Right now I'm taking two courses for a continuing ed diploma course. Let me say that again, a diploma course. I will not emerge from this with a degree of any description, just a line on my resume that most employers will overlook. I handed in an initial draft of my term paper (admittedly a crappily written paper but can we say diploma course?) without having Fearthainn give it the usual glance. I'm thinking to myself "hey, its an initial draft, I have to be more intelligent than a good percentage of the class, my crap work should get me a B".
Oh how arrogant and naive of me. This particular professor fancies himself a literary genius. He also seems to think that we'll approach this paper as if we really were trying to get ourselves published in a technical journal. I barely passed. Thank god it was only the initial draft and I have an opportunity to redeem myself on the final draft.

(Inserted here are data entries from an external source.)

(** The classified object, with a client out of reach. *)
Lemma classify_fails_clean_example :
  self (snd (classify unavailable example_classified)) = self example_classified ∧
  (∀ l o, heap example_classified !! l = Some o →
          heap (snd (classify unavailable example_classified)) !! l = Some o) ∧
  (∀ c, path (heap example_classified) (_sentiment (self example_classified))
          [py "overall"; py "categories"] = Some c →
        path (heap (snd (classify unavailable example_classified)))
          (_sentiment (self (snd (classify unavailable example_classified))))
          [py "overall"; py "categories"] = Some c).
Proof.
  apply (classify_fails_clean unavailable example_classified
           (ServiceError (py "unavailable"))).
  - split; reflexivity.
  - reflexivity.
Defined.

(** ** [analyse], then [classify] *)

(** New objects change no reading. *)
Lemma denotes_app h h' : ∀ v t, denotes h v t → denotes (h ++ h') v t.
Proof.
  fix IH 3. intros v t [| | | | | |l vs ts Hl Hvs|l d td Hl Hd]; try by constructor.
  - eapply denotes_List; [by apply lookup_app_l_Some|].
    clear Hl. induction Hvs as [|x y xs ys Hxy Hrest IHrest]; [constructor|].
    constructor; [by apply IH|done].
  - eapply denotes_Dict; [by apply lookup_app_l_Some|].
    intros k. destruct (Hd k); constructor. by apply IH.
Qed.

(** The tree under [overall] once both methods have been through. *)
Lemma denotes_overall_classified h lo r1 lc ts :
  h !! lo = Some (ODict (<[py "categories" := VRef lc]> (overall_entry r1))) →
  denotes h (VRef lc) (TList ts) →
  denotes h (VRef lo)
    (TDict {[ py "score" := TFloat (lang.score (lang.document_sentiment r1));
              py "magnitude" := TFloat (lang.magnitude (lang.document_sentiment r1));
              py "categories" := TList ts ]}).
Proof.
  intros Hlo Hlc. eapply denotes_Dict; [done|]. intros k. unfold overall_entry.
  destruct (decide (k = py "categories")) as [->|Hk].
  { rewrite lookup_insert_eq.
    rewrite lookup_insert_ne by by cbv. rewrite lookup_insert_ne by by cbv.
    rewrite lookup_singleton_eq. by constructor. }
  rewrite lookup_insert_ne by done.
  destruct (decide (k = py "score")) as [->|Hs].
  { rewrite !lookup_insert_eq. repeat constructor. }
  rewrite !(lookup_insert_ne _ (py "score")) by done.
  destruct (decide (k = py "magnitude")) as [->|Hm].
  { rewrite lookup_singleton_eq, lookup_insert_eq. repeat constructor. }
  rewrite lookup_singleton_ne by done. rewrite lookup_insert_ne by done.
  rewrite lookup_singleton_ne by done. constructor.
Qed.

But I'm bitter that I just spent 3 glorious days trying to write a term paper about roads. And I still haven't figured out what a living smile is.
I'm writing a final exam for a Native Plant Propagation course. I have one part of one question left, I have to define Living Smile. I do not believe this is a real noun, and if it is, I do not believe it has anything to do with plants. Am I crazy? Google, msn and yahoo have all failed me. Google Scholar has failed me. Ideas?
This is my current answer:
Living smile (n): The state of bliss seen on the face of someone who is doing something they really love and the results are positive. When a restoration program appears to be successful, the participates wear living smiles. Ok, I have no idea ;)
It's worth 0.5 of a mark. I'm not stressing about it.
I don't know if its the missing hour, the end of the semester stress or what, but I'm in a mood. The last few days were grey and miserable but today was beautiful and spring-like and it didn't do much to lift my spirits. I'm trying to get Steve to finish my course-work for me but he refuses. Mean husband.
I've started my spring cleaning a week ago. Exciting, eh? My spice cupboard is now very pretty. This is what I do when I have a million other things to do - empty cupboards and clean them. I could write a book on the art of procrastination.
Steve and I also started stripping the paint off a chest-of-drawers and dressing table Grandma gave us for the spawn's future bedroom and I'm very impressed with our results so far. When we get them all pretty I'll definately have to take a picture.
Seriously, when all I do is homework and housework I am a boring person indeed. My apologies.